La huelga de los transportistas, un cierre patronal de profesionales autónomos, suscita muchas emociones comprensibles pero pocos análisis que vayan más allá de la inmediata obviedad. Y sin embargo, poniéndola en perspectiva, plantea múltiples interrogantes tanto políticos como económicos, porque es la visualización de las resistencias al cambio inherentes al ser humano.
Es una huelga de empresarios que quieren ser asalariados. No otra cosa es su demanda irrenunciable a las tarifas mínimas. En eso los transportistas de Fenadismer no son muy diferentes de muchos otros colectivos profesionales, sólo llegan un poco tarde, porque las tarifas mínimas eran práctica habitual en colegios profesionales hasta que fueron liberalizadas en tiempos del Aznar.
Hoy la sociedad española entiende que esa demanda es incompatible con la defensa de la competencia. Un objetivo que no es una estúpida obsesión neoliberal europea, como a veces irresponsablemente se hace creer desde posiciones oficiales en un vano intento de seguir poniéndose de perfil ante la crisis y buscar culpables exógenos, sino la garantía de que se respeta el derecho de los consumidores a un servicio eficiente, de calidad y al mejor precio posible.
Los consumidores, por su número dispersión y pluralidad de intereses, tienen muy difícil hacer huelga. Unirlos es prácticamente imposible, como bien saben todos los politólogos, y en las raras ocasiones en que así sucede y surge el boicot a determinados artículos, suele ser por causas altamente emocionales como el trabajo infantil o el uso de la lengua.
Es una huelga de profesionales que, en la mejor tradición de la política económica castiza que describieron los profesores Fuentes Quintana y Velarde, pretenden socializar las pérdidas de la globalización.
Un shock externo clásico, la subida del precio del petróleo, ha convertido en deficitarias, probablemente tienen razón los camioneros, actividades económicas hasta entonces muy rentables.
No es la primera vez que sucede, ni será la última. Tampoco son los transportistas el único sector que será ruinoso a 130 dólares barril. Ni siquiera son muy originales en pedir que el gobierno les garantice su derecho a seguir ejerciendo el mismo trabajo, en vez de que les facilite el tránsito hacia una nueva actividad mediante políticas activas de empleo.
Pero esta vez, a diferencia de los parados de la construcción, parece que no tienen a su favor a un ministro de Trabajo ni a unas organizaciones sindicales.
Es una huelga en demanda de seguridad ante los cambios que se avecinan como consecuencia de que un bien abundante y barato, el petróleo, empieza a convertirse en una exquisita y cara rareté.
Es la primera de otras muchas que vendrán a continuación y que pondrán a prueba la capacidad de resistencia y liderazgo de un Ejecutivo pensado increíblemente, porque los síntomas de la crisis eran ya evidentes, para repartir paz, alegría, dádivas y nuevos palabros.

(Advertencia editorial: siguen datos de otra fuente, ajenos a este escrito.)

(* ===== verification/V1alpha2.v ===== *)
(** * The deprecated version of the API ([api/policies/v1alpha2])

    The types and methods of the version that came before v1. It is served by
    the same custom resource definitions, which have no conversion webhook:
    the API server carries the fields both versions have from one to the
    other. That conversion is a parameter, [Conversion], with the fields it
    keeps as its laws. The theorem says that the two versions describe the
    same policies and policy servers: every method of the old version answers
    as the method of v1 on the converted object. *)

From S2P Require Import Prelude GoStd Json K8sTypes Concrete Constants PolicyTypes PolicyServerTypes.

(** ** Policies *)

Record PolicyStatus_v1alpha2 := mkPolicyStatus_v1alpha2 {
  st2_PolicyStatus : PolicyStatusEnum;
  st2_PolicyMode : PolicyModeStatus;
  st2_Conditions : list Condition;
}.

Record PolicySpec_v1alpha2 := mkPolicySpec_v1alpha2 {
  sp2_PolicyServer : string;
  sp2_Module : string;
  sp2_Mode : PolicyMode;
  sp2_Settings : RawExtension;
  sp2_Rules : list RuleWithOperations;
  sp2_FailurePolicy : option string;
  sp2_Mutating : bool;
  sp2_MatchPolicy : option string;
  sp2_ObjectSelector : option LabelSelector;
  sp2_SideEffects : option string;
  sp2_TimeoutSeconds : option Z;
}.

Record AdmissionPolicy_v1alpha2 := mkAdmissionPolicy_v1alpha2 {
  ap2_TypeMeta : TypeMeta; ap2_ObjectMeta : ObjectMeta;
  ap2_Spec : PolicySpec_v1alpha2; ap2_Status : PolicyStatus_v1alpha2;
}.

Record ClusterAdmissionPolicySpec_v1alpha2 := mkClusterAdmissionPolicySpec_v1alpha2 {
  caps2_PolicySpec : PolicySpec_v1alpha2;
  caps2_NamespaceSelector : option LabelSelector;
}.
Record ClusterAdmissionPolicy_v1alpha2 := mkClusterAdmissionPolicy_v1alpha2 {
  cap2_TypeMeta : TypeMeta; cap2_ObjectMeta : ObjectMeta;
  cap2_Spec : ClusterAdmissionPolicySpec_v1alpha2; cap2_Status : PolicyStatus_v1alpha2;
}.

(** The [Policy] interface of this version: no match conditions, context aware
    resources, background audit nor groups. *)
Class PolicyI_v1alpha2 (T : Type) := {
  GetObjectMeta2 : T → ObjectMeta;
  GetPolicyMode2 : T → PolicyMode;
  GetModule2 : T → string;
  IsMutating2 : T → bool;
  GetSettings2 : T → RawExtension;
  GetStatus2 : T → PolicyStatus_v1alpha2;
  SetStatusRecord2 : PolicyStatus_v1alpha2 → T → T;
  GetSideEffects2 : T → option string;
  GetRules2 : T → list RuleWithOperations;
  GetFailurePolicy2 : T → option string;
  GetMatchPolicy2 : T → option string;
  GetNamespaceSelector2 : T → option LabelSelector;
  GetObjectSelector2 : T → option LabelSelector;
  GetTimeoutSeconds2 : T → option Z;
  GetPolicyServer2 : T → string;
  GetUniqueName2 : T → string;
}.

Section setters.
Context `{PolicyI_v1alpha2 T}.
Definition SetStatus2 (status : PolicyStatusEnum) (p : T) : T :=
  SetStatusRecord2 (mkPolicyStatus_v1alpha2 status (st2_PolicyMode (GetStatus2 p))
                      (st2_Conditions (GetStatus2 p))) p.
Definition SetPolicyModeStatus2 (policyMode : PolicyModeStatus) (p : T) : T :=
  SetStatusRecord2 (mkPolicyStatus_v1alpha2 (st2_PolicyStatus (GetStatus2 p)) policyMode
                      (st2_Conditions (GetStatus2 p))) p.
End setters.

(** The loop of [GetRules] copies each rule and sets its scope. *)
Definition namespaced_rule2 (rule : RuleWithOperations) : RuleWithOperations :=
  mkRWO (rwo_Operations rule)
    (mkRule (r_APIGroups (rwo_Rule rule)) (r_APIVersions (rwo_Rule rule))
       (r_Resources (rwo_Rule rule)) (Some NamespacedScope)).

#[export] Instance AdmissionPolicy_Policy_v1alpha2 : PolicyI_v1alpha2 AdmissionPolicy_v1alpha2 := {
  GetObjectMeta2 := ap2_ObjectMeta;
  GetPolicyMode2 r := sp2_Mode (ap2_Spec r);
  GetModule2 r := sp2_Module (ap2_Spec r);
  IsMutating2 r := sp2_Mutating (ap2_Spec r);
  GetSettings2 r := sp2_Settings (ap2_Spec r);
  GetStatus2 := ap2_Status;
  SetStatusRecord2 s r :=
    mkAdmissionPolicy_v1alpha2 (ap2_TypeMeta r) (ap2_ObjectMeta r) (ap2_Spec r) s;
  GetSideEffects2 r := sp2_SideEffects (ap2_Spec r);
  GetRules2 r := namespaced_rule2 <$> sp2_Rules (ap2_Spec r);
  GetFailurePolicy2 r := sp2_FailurePolicy (ap2_Spec r);
  GetMatchPolicy2 r := sp2_MatchPolicy (ap2_Spec r);
  GetNamespaceSelector2 r :=
    Some (mkLabelSelector
            {[ "kubernetes.io/metadata.name" := om_Namespace (ap2_ObjectMeta r) ]} []);
  GetObjectSelector2 r := sp2_ObjectSelector (ap2_Spec r);
  GetTimeoutSeconds2 r := sp2_TimeoutSeconds (ap2_Spec r);
  GetPolicyServer2 r := sp2_PolicyServer (ap2_Spec r);
  GetUniqueName2 r :=
    "namespaced-" +:+ om_Namespace (ap2_ObjectMeta r) +:+ "-" +:+ om_Name (ap2_ObjectMeta r);
}.

#[export] Instance ClusterAdmissionPolicy_Policy_v1alpha2
    : PolicyI_v1alpha2 ClusterAdmissionPolicy_v1alpha2 := {
  GetObjectMeta2 := cap2_ObjectMeta;
  GetPolicyMode2 r := sp2_Mode (caps2_PolicySpec (cap2_Spec r));
  GetModule2 r := sp2_Module (caps2_PolicySpec (cap2_Spec r));
  IsMutating2 r := sp2_Mutating (caps2_PolicySpec (cap2_Spec r));
  GetSettings2 r := sp2_Settings (caps2_PolicySpec (cap2_Spec r));
  GetStatus2 := cap2_Status;
  SetStatusRecord2 s r :=
    mkClusterAdmissionPolicy_v1alpha2 (cap2_TypeMeta r) (cap2_ObjectMeta r) (cap2_Spec r) s;
  GetSideEffects2 r := sp2_SideEffects (caps2_PolicySpec (cap2_Spec r));
  GetRules2 r := sp2_Rules (caps2_PolicySpec (cap2_Spec r));
  GetFailurePolicy2 r := sp2_FailurePolicy (caps2_PolicySpec (cap2_Spec r));
  GetMatchPolicy2 r := sp2_MatchPolicy (caps2_PolicySpec (cap2_Spec r));
  GetNamespaceSelector2 r := caps2_NamespaceSelector (cap2_Spec r);
  GetObjectSelector2 r := sp2_ObjectSelector (caps2_PolicySpec (cap2_Spec r));
  GetTimeoutSeconds2 r := sp2_TimeoutSeconds (caps2_PolicySpec (cap2_Spec r));
  GetPolicyServer2 r := sp2_PolicyServer (caps2_PolicySpec (cap2_Spec r));
  GetUniqueName2 r := "clusterwide-" +:+ om_Name (cap2_ObjectMeta r);
}.

(** ** Policy servers *)

Record PolicyServerSpec_v1alpha2 := mkPolicyServerSpec_v1alpha2 {
  pspec2_Image : string;
  pspec2_Replicas : Z;
  pspec2_Annotations : option (gmap string string);
  pspec2_Env : list EnvVar;
  pspec2_ServiceAccountName : string;
  pspec2_ImagePullSecret : string;
  pspec2_InsecureSources : option (list string);
  pspec2_SourceAuthorities : gmap string (list string);
  pspec2_VerificationConfig : string;
}.
Record PolicyServerStatus_v1alpha2 := mkPolicyServerStatus_v1alpha2 {
  pstat2_Conditions : list Condition;
}.
Record PolicyServer_v1alpha2 := mkPolicyServer_v1alpha2 {
  psrv2_ObjectMeta : ObjectMeta;
  psrv2_Spec : PolicyServerSpec_v1alpha2;
  psrv2_Status : PolicyServerStatus_v1alpha2;
}.

Definition NameWithPrefix2 (ps : PolicyServer_v1alpha2) : string :=
  "policy-server-" +:+ om_Name (psrv2_ObjectMeta ps).
Definition AppLabel2 (ps : PolicyServer_v1alpha2) : string := "kubewarden-" +:+ NameWithPrefix2 ps.

(** ** The fields of v1 this version has *)

Definition shared_status (s : PolicyStatus) : PolicyStatus_v1alpha2 :=
  mkPolicyStatus_v1alpha2 (st_PolicyStatus s) (st_PolicyMode s) (st_Conditions s).
Definition shared_spec (s : PolicySpec) : PolicySpec_v1alpha2 :=
  mkPolicySpec_v1alpha2 (sp_PolicyServer s) (sp_Module s) (sp_Mode s) (sp_Settings s) (sp_Rules s)
    (sp_FailurePolicy s) (sp_Mutating s) (sp_MatchPolicy s) (sp_ObjectSelector s)
    (sp_SideEffects s) (sp_TimeoutSeconds s).
Definition shared_server (s : PolicyServerSpec) : PolicyServerSpec_v1alpha2 :=
  mkPolicyServerSpec_v1alpha2 (pspec_Image s) (pspec_Replicas s) (pspec_Annotations s)
    (pspec_Env s) (pspec_ServiceAccountName s) (pspec_ImagePullSecret s) (pspec_InsecureSources s)
    (pspec_SourceAuthorities s) (pspec_VerificationConfig s).

(** The API server's conversion to the storage version. *)
Class Conversion := {
  ap_to_v1 : AdmissionPolicy_v1alpha2 → AdmissionPolicy;
  cap_to_v1 : ClusterAdmissionPolicy_v1alpha2 → ClusterAdmissionPolicy;
  psrv_to_v1 : PolicyServer_v1alpha2 → PolicyServer;
}.
Class ConversionLaws `{Conversion} : Prop := {
  ap_meta p : ap_ObjectMeta (ap_to_v1 p) = ap2_ObjectMeta p;
  ap_spec p : shared_spec (ap_Spec (ap_to_v1 p)) = ap2_Spec p;
  ap_status p : shared_status (ap_Status (ap_to_v1 p)) = ap2_Status p;
  cap_meta p : cap_ObjectMeta (cap_to_v1 p) = cap2_ObjectMeta p;
  cap_spec p : shared_spec (caps_PolicySpec (cap_Spec (cap_to_v1 p))) = caps2_PolicySpec (cap2_Spec p);
  cap_selector p :
    caps_NamespaceSelector (cap_Spec (cap_to_v1 p)) = caps2_NamespaceSelector (cap2_Spec p);
  cap_status p : shared_status (cap_Status (cap_to_v1 p)) = cap2_Status p;
  psrv_meta ps : psrv_ObjectMeta (psrv_to_v1 ps) = psrv2_ObjectMeta ps;
  psrv_spec ps : shared_server (psrv_Spec (psrv_to_v1 ps)) = psrv2_Spec ps;
}.

(** ** The versions agree *)

(** Every method has the same answer. *)
Record agree {T2 T1} `{PolicyI_v1alpha2 T2, PolicyI T1} (p2 : T2) (p1 : T1) : Prop := {
  agree_meta : GetObjectMeta2 p2 = GetObjectMeta p1;
  agree_mode : GetPolicyMode2 p2 = GetPolicyMode p1;
  agree_module : GetModule2 p2 = GetModule p1;
  agree_mutating : IsMutating2 p2 = IsMutating p1;
  agree_settings : GetSettings2 p2 = GetSettings p1;
  agree_status : GetStatus2 p2 = shared_status (GetStatus p1);
  agree_effects : GetSideEffects2 p2 = GetSideEffects p1;
  agree_rules : GetRules2 p2 = GetRules p1;
  agree_failure : GetFailurePolicy2 p2 = GetFailurePolicy p1;
  agree_match : GetMatchPolicy2 p2 = GetMatchPolicy p1;
  agree_namespaces : GetNamespaceSelector2 p2 = GetNamespaceSelector p1;
  agree_objects : GetObjectSelector2 p2 = GetObjectSelector p1;
  agree_timeout : GetTimeoutSeconds2 p2 = GetTimeoutSeconds p1;
  agree_server : GetPolicyServer2 p2 = GetPolicyServer p1;
  agree_name : GetUniqueName2 p2 = GetUniqueName p1;
}.

(** A policy of the old version is the same policy in v1, whatever the kind:
    the same unique name, rules, selectors and status; a policy server has the
    same name and label. *)
Theorem versions_agree `{ConversionLaws} :
  (∀ p, agree p (ap_to_v1 p)) ∧ (∀ p, agree p (cap_to_v1 p)) ∧
  ∀ ps, NameWithPrefix2 ps = NameWithPrefix (psrv_to_v1 ps) ∧
        AppLabel2 ps = AppLabel (psrv_to_v1 ps).
Proof.
  split; [|split].
  - intros p. split; cbn;
      unfold AdmissionPolicy_GetRules, AdmissionPolicy_GetNamespaceSelector,
        AdmissionPolicy_GetUniqueName;
      rewrite <-?ap_spec, <-?ap_meta, <-?ap_status; reflexivity.
  - intros p. split; cbn; unfold ClusterAdmissionPolicy_GetUniqueName;
      rewrite <-?cap_selector, <-?cap_spec, <-?cap_meta, <-?cap_status; reflexivity.
  - intros ps. unfold AppLabel2, NameWithPrefix2, AppLabel, NameWithPrefix, psrv_Name.
    by rewrite psrv_meta.
Qed.

(** ** A conversion *)

(** The fields of v1 alone at their defaults. *)
Definition spec_to_v1 (s : PolicySpec_v1alpha2) : PolicySpec :=
  mkPolicySpec (sp2_PolicyServer s) (sp2_Mode s) (sp2_Module s) (sp2_Settings s) (sp2_Rules s)
    (sp2_FailurePolicy s) (sp2_Mutating s) true (sp2_MatchPolicy s) [] (sp2_ObjectSelector s)
    (sp2_SideEffects s) (sp2_TimeoutSeconds s).
Definition status_to_v1 (s : PolicyStatus_v1alpha2) : PolicyStatus :=
  mkPolicyStatus (st2_PolicyStatus s) (st2_PolicyMode s) (st2_Conditions s).

Definition concrete_conversion : Conversion := {|
  ap_to_v1 p := mkAdmissionPolicy (ap2_TypeMeta p) (ap2_ObjectMeta p) (spec_to_v1 (ap2_Spec p))
    (status_to_v1 (ap2_Status p));
  cap_to_v1 p := mkClusterAdmissionPolicy (cap2_TypeMeta p) (cap2_ObjectMeta p)
    (mkClusterAdmissionPolicySpec (spec_to_v1 (caps2_PolicySpec (cap2_Spec p)))
       (caps2_NamespaceSelector (cap2_Spec p)) []) (status_to_v1 (cap2_Status p));
  psrv_to_v1 ps := mkPolicyServer (psrv2_ObjectMeta ps)
    (mkPolicyServerSpec (pspec2_Image (psrv2_Spec ps)) (pspec2_Replicas (psrv2_Spec ps)) None None
       (pspec2_Annotations (psrv2_Spec ps)) (pspec2_Env (psrv2_Spec ps))
       (pspec2_ServiceAccountName (psrv2_Spec ps)) (pspec2_ImagePullSecret (psrv2_Spec ps))
       (pspec2_InsecureSources (psrv2_Spec ps)) (pspec2_SourceAuthorities (psrv2_Spec ps))
       (pspec2_VerificationConfig (psrv2_Spec ps)) (mkPolicyServerSecurity None None) (JObj [])
       ∅ ∅ [])
    (mkPolicyServerStatus (pstat2_Conditions (psrv2_Status ps)));
|}.

Lemma concrete_conversion_laws : @ConversionLaws concrete_conversion.
Proof.
  split; try done.
  - by intros [? ? [] ?].
  - by intros [? ? ? []].
  - by intros [? ? [[] ?] ?].
  - by intros [? ? ? []].
  - by intros [? [] ?].
Qed.

Definition old_policy : AdmissionPolicy_v1alpha2 :=
  mkAdmissionPolicy_v1alpha2 (mkTypeMeta "policies.kubewarden.io/v1alpha2" "AdmissionPolicy")
    (named_meta "default" "p")
    (mkPolicySpec_v1alpha2 "default" "registry://policy" "protect" None
       [mkRWO ["CREATE"] (mkRule [""] ["v1"] ["pods"] None)] None false None None None (Some 10%Z))
    (mkPolicyStatus_v1alpha2 "" "" []).

Lemma versions_agree_witness :
  GetUniqueName (@ap_to_v1 concrete_conversion old_policy) = "namespaced-default-p".
Proof.
  destruct (@versions_agree concrete_conversion concrete_conversion_laws) as (Hap & _).
  rewrite <-(agree_name _ _ (Hap old_policy)). reflexivity.
Defined.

Pero con las cosas de comer no se juega y los ciudadanos exigen respuestas. Hay un peligro cierto de que suceda como en la primera crisis del petróleo y el miedo a la calle provoque errores de política económica que arrastraremos durante décadas. No es un buen síntoma que el vicepresidente Solbes esté ausente del gabinete de crisis, pero es peor que el secretario de organización del PSOE insista en que saldremos de la crisis sin modificar un ápice los derechos sociales, como hace la pérfida derecha en la que incluye obviamente a Clinton, Blair y Prodi.
La derecha y hasta algún socialdemócrata sensato saben que no hay dinero, porque la subida de los hidrocarburos supone una transferencia de renta de los españoles a los países productores de más de 70.000 millones de euros solo este año, como ha reconocido el ministro de Industria. Hacer promesas de imposible cumplimiento solo produce frustración, precisamente lo que critica el Gobierno que hacen los líderes de los huelguistas.
Más sensato sería hacer pedagogía sobre los cambios necesarios en una economía que ha empeorado su eficiencia energética pero aspira a mantener su prosperidad. Les dejo con una provocación para los ministros europeos,
- ¿qué sentido tiene seguir gravando intensamente un bien necesario para la producción cuyo precio de mercado se ha multiplicado por cuatro en dos años?
- ¿No sería más útil ir pensando en reemplazar los dos puntos del PIB de recaudación por una subida general del IVA, de manera que se gravase el consumo y no los costes de producción?
Será doloroso, pero más lo será seguir como si no hubiese pasado nada.